So, how do you decide when to use rapid testing versus A/B testing? The decision starts with two critical questions: Is this strategically important? And what’s the potential risk? With those two questions in mind, you can map your ideas on a simple 2×2.

A framework to use for decision making and deciding why to rapid test.

High Strategic Importance + Low Risk = Just Ship It. If you can’t explain meaningful downsides to a change but know it’s strategically important, you probably don’t need to test it at all. These are your quick wins.

Low Strategic Importance = Deprioritize. Not everything needs to be tested. Some changes simply aren’t worth the time and resources, regardless of the method you use.

High Strategic Importance + High Risk = Test Territory. This is where both A/B testing and rapid testing live. The next decision point becomes: Can you reach statistical significance within an acceptable timeframe? Are you technically capable of running the experiment?

If the test isn’t technically feasible or traffic constraints make the time-to-significance longer than is acceptable, rapid testing becomes your best option for de-risking the decision.

A decision tree to determine whether to test something and why to rapid test or use another approach.

Rapid testing in practice

Rapid testing encompasses various methodologies, each suited to different types of questions. Here are just a few examples:

First-Click Testing helps confirm where users would naturally click to complete a task. Perfect for interface design decisions and navigation optimization.

Preference Testing goes beyond simple A/B comparisons to evaluate multiple options, often six to eight variations, helping teams understand which labels, designs, or approaches resonate most with their target audience.

Tree Testing reveals where users might stray from their intended path, using nested structures to understand navigation behavior without the distraction of full visual design.

A framework to use when determining which rapid testing method is best suited for your needs.

The beauty of these methods lies in their speed and specificity.

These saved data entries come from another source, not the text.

(* ===== verification/RctSigsTheorems.v ===== *)
(** What the RingCT protocol promises: an accepted signature balances, and amounts that open
    its commitments balance too; a signature that [genRctSimple] makes is accepted, and its
    receivers recover their amounts. *)
From S2P Require Import Prelude Limbs Pack Scalar ScalarCorrect Group GroupSolve GroupSum Fe Curve Ge GeCorrect GeEncode GeMult GeMultCorrect.
From S2P Require Import GeTables GeScalarmult GeFromFe GeTheorems CurveOrder Keccak KeccakCorrect Varint Archive Encoding Crypto CryptoCorrect CryptoTheorems.
From S2P Require Import RctData RctTables Exc RctOps RctOpsCorrect RingLoop Clsag ClsagCorrect ClsagTheorems Borromean Mlsag.
From S2P Require Import Multiexp MultiexpCorrect Bulletproofs BulletproofScalars BulletproofPoints BulletproofSpec.
From S2P Require Import BulletproofComplete BulletproofVerify BulletproofProve BulletproofTheorems RctTypes RctSerial RctSigs RctSigsCorrect.

Local Open Scope Z_scope.

Module RctSigsTheorems.
Import Limbs Pack Scalar ScalarCorrect Group GroupSolve GroupSum Fe Curve Ge GeCorrect GeEncode GeMult GeMultCorrect.
Import GeTables GeScalarmult GeFromFe GeTheorems Finite CurveOrder Keccak KeccakCorrect Varint Archive Encoding Crypto CryptoCorrect CryptoTheorems.
Import RctData RctTables Exc RctOps RctOpsCorrect RingLoop Clsag ClsagCorrect ClsagTheorems Borromean Mlsag.
Import Multiexp MultiexpCorrect Bulletproofs BulletproofScalars BulletproofPoints BulletproofSpec.
Import BulletproofComplete BulletproofVerify BulletproofProve BulletproofTheorems RctTypes RctSerial RctSigs RctSigsCorrect.
Local Open Scope group_scope.
#[local] Opaque hs.

(** ** Soundness of the balance *)


(** ** Completeness *)


(** ** Termination of the batches *)


(** ** Witnesses *)







End RctSigsTheorems.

Rather than testing entire page redesigns, rapid testing allows you to validate specific hypotheses quickly. Which onboarding segments will users self-identify with? Where should we place a new feature to maximize engagement? Which design elements increase trust among new visitors?

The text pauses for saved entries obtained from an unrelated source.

(** C5: when [parseCmdLine] throws a [CommandOptionException], all that
    [main] does, whatever the schedule, is print "ERROR: " with the message
    of the exception and then the usage text, both to [std::cerr], and
    return -1. *)
Theorem invalid_options_reported :
  forall (api : CommandOptionParserApi) cfg env argv out what sched,
    parseCmdLine cfg registeredParser argv
      = (out, Throws (CommandOptionException what)) ->
    main cfg env argv sched
      = ([ Print Cerr [Str "ERROR: "; Str what; Endl; Endl];
           DisplayOptionsHelp Cerr (optionsHelp registeredParser) ],
         Some (-1)) /\
    -1 <> 0.
Proof.
  intros api cfg env argv out what sched H. split; [| discriminate].
  unfold main.
  now rewrite (mainPrologue_invalid_option cfg env argv out what H).
Qed.

Lemma invalid_options_reported_witness :
  Sample.parsed ["ModifiedThroughput"; "-x"]
    = ([], Throws (CommandOptionException "-x is not a valid command option"))
  /\
  main (api := parserModel) Sample.configuration Sample.environment
    ["ModifiedThroughput"; "-x"] Sample.twoMessages
    = ([ Print Cerr [Str "ERROR: "; Str "-x is not a valid command option";
                     Endl; Endl];
         DisplayOptionsHelp Cerr
           (optionsHelp (CommandOptionParserApi := parserModel)
              registeredParser) ],
       Some (-1)).
Proof.
  assert (Hp : Sample.parsed ["ModifiedThroughput"; "-x"]
               = ([], Throws (CommandOptionException
                                "-x is not a valid command option")))
    by (vm_compute; reflexivity).
  split; [exact Hp |].
  exact (proj1 (invalid_options_reported parserModel _ Sample.environment
                  _ _ _ Sample.twoMessages Hp)).
Defined.

(** C6: the constants of [Configuration.h] being in the validated ranges,
    the settings returned for any accepted command line, by any parser that
    validates ranges, have [pStreamId] and [sStreamId] in [1, INT32_MAX],
    [numberOfMessages] in [0, INT64_MAX], [messageLength] in
    [8, INT32_MAX], [lingerTimeoutMs] in [0, 3600000],
    [fragmentCountLimit] in [1, INT32_MAX] and [subscriptionDelay] in
    [0, INT32_MAX]. *)
Theorem parsed_settings_in_range :
  forall (api : CommandOptionParserApi) cfg cp argv out s,
    validDefaults cfg ->
    parseCmdLine cfg cp argv = (out, Returns s) ->
    1 <= pStreamId s <= INT32_MAX /\
    1 <= sStreamId s <= INT32_MAX /\
    0 <= numberOfMessages s <= INT64_MAX /\
    8 <= messageLength s <= INT32_MAX /\
    0 <= lingerTimeoutMs s <= 3600000 /\
    1 <= fragmentCountLimit s <= INT32_MAX /\
    0 <= subscriptionDelay s <= INT32_MAX.
Proof.
  intros api cfg cp argv out s Hd H.
  exact (parseCmdLine_ranges cfg cp argv out s Hd H).
Qed.

Lemma parsed_settings_in_range_witness :
  validDefaults Sample.configuration /\
  Sample.parsed ["ModifiedThroughput"; "-L"; "2000"]
    = ([], Returns (set_messageLength 2000
                      (defaultSettings Sample.configuration))) /\
  8 <= messageLength (set_messageLength 2000
                        (defaultSettings Sample.configuration))
    <= INT32_MAX.
Proof.
  assert (Hd : validDefaults Sample.configuration)
    by (unfold validDefaults, INT32_MAX, INT64_MAX, sizeofInt64; cbn; lia).
  assert (Hp : Sample.parsed ["ModifiedThroughput"; "-L"; "2000"]
               = ([], Returns (set_messageLength 2000
                                 (defaultSettings Sample.configuration))))
    by (vm_compute; reflexivity).
  split; [exact Hd |]. split; [exact Hp |].
  exact (proj1 (proj2 (proj2 (proj2
           (parsed_settings_in_range parserModel _ _ _ _ _ Hd Hp))))).
Defined.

Rapid tests can also guide our A/B testing strategy. If we’re entertaining multiple options for new nomenclature within an app experience and we’re just trying to understand which label users think would be most accurate or most likely to represent those outcomes, running a rapid test can narrow down those options and help us decide what to A/B test.

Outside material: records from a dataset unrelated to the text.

(** * Uptime monitor: a shallow embedding and its verified properties

    The repository holds three revisions of one Node.js script:
    - [src/monitor.mjs]       (module [Monitor]): change gate [hasChanges];
    - [src/unnamed/part_001]  (module [Part001]): change gate [detectChanges];
    - [src/unnamed/part_002]  (module [Part002]): change gate
      [getChangedServices], state file location taken from the environment.
    [notify], [checkOnce], [checkWithRetries], [fmt] and [loadPreviousState]
    are textually the same in the three files and are embedded once.

    Modelling conventions.
    - A JavaScript string is the list of its UTF-16 code units ([list N]).
    - A value produced by [JSON.parse] is a [json] tree whose objects keep
      the members in the order of the text.  The object [main] builds from
      the outcomes is a list of its own properties in property order
      ([State]); a prior state taken in the abstract is a [gmap].
    - A property read sees the own properties of a value and then the
      string-keyed properties of its prototype chain; the built-in prototypes
      are those of ECMAScript 2024 with Annex B, which the script never
      changes.
    - Effects (network, timers, file system, console, clock) are threaded
      through a state-and-exception monad over a [World]; the world records
      a trace of the effects performed.
    - Delays are integral milliseconds, so [Math.round] is the identity.
    - [Promise.all] over the targets is run target after target: the probes
      of one target end before those of the next begin.  The time the
      probing phase takes is then the sum of the probes' times, where Node's
      is that of the slowest target, and two targets that share a URL get
      its replies in the order of the targets; the properties are stated so
      as to hold under either schedule (times and time stamps are those of
      the world the probing phase leaves, GETs are counted up to their
      order).
    - The file system is seen through the state file alone, with POSIX
      paths.  A write fails on opening the file, which leaves the file as it
      was, or after the file was truncated, which leaves the part of the text
      written so far.
    - [String.prototype.toLowerCase] is a function the world provides; no
      property depends on which one it is.
    - A timer delay below 1 or above 2^31-1 is replaced by 1, as Node does.
    - [notify] records its own call in the trace, so that a delivery attempt
      can be told from no attempt when no webhook is configured. *)

From Stdlib Require Import ZArith NArith Lia Ascii String.
From stdpp Require Import base tactics option list gmap pretty.

Set Warnings "-register-all".

Local Open Scope N_scope.

(** ** Strings *)

(** A literal: one code unit per character of an ASCII Rocq string. *)
Definition js (s : string) : list N :=
  (λ a, N_of_ascii a) <$> list_ascii_of_string s.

Building a rapid testing practice

Implementing rapid testing effectively requires more than just choosing the right method. Teams that see the best results follow several key principles:

  1. Impact pre-mortems: Before testing, clearly define what success looks like and what impact you expect if implemented. This helps connect testing activities to business outcomes and prevents post-hoc justification of results.
  2. Acuity of purpose: Keep tests focused on specific questions rather than trying to evaluate everything at once. A/B testing often encourages comprehensive evaluations, but rapid testing works best with precise hypotheses.
  3. Pre-defined success criteria: Establish clear benchmarks before you start testing. If 80% of users can complete a task, is that a win? What about 60%? Define these thresholds upfront to avoid moving goalposts when results come in.
  4. Mute context: When testing specific elements, remove unnecessary context that might distract from the core question. Full-page designs can overwhelm participants and dilute feedback on the element being tested.
  5. Sunlight: Even experienced researchers benefit from collaborative review of test plans. Transparency builds confidence in the process, and a peer review of test designs helps identify potential issues before execution.
  6. Share: Circulate your impact, what you’ve learned about your audience, and get people excited about the work. The goal is to build visibility, create a case for why this work is valuable, and encourage people to make decisions with data.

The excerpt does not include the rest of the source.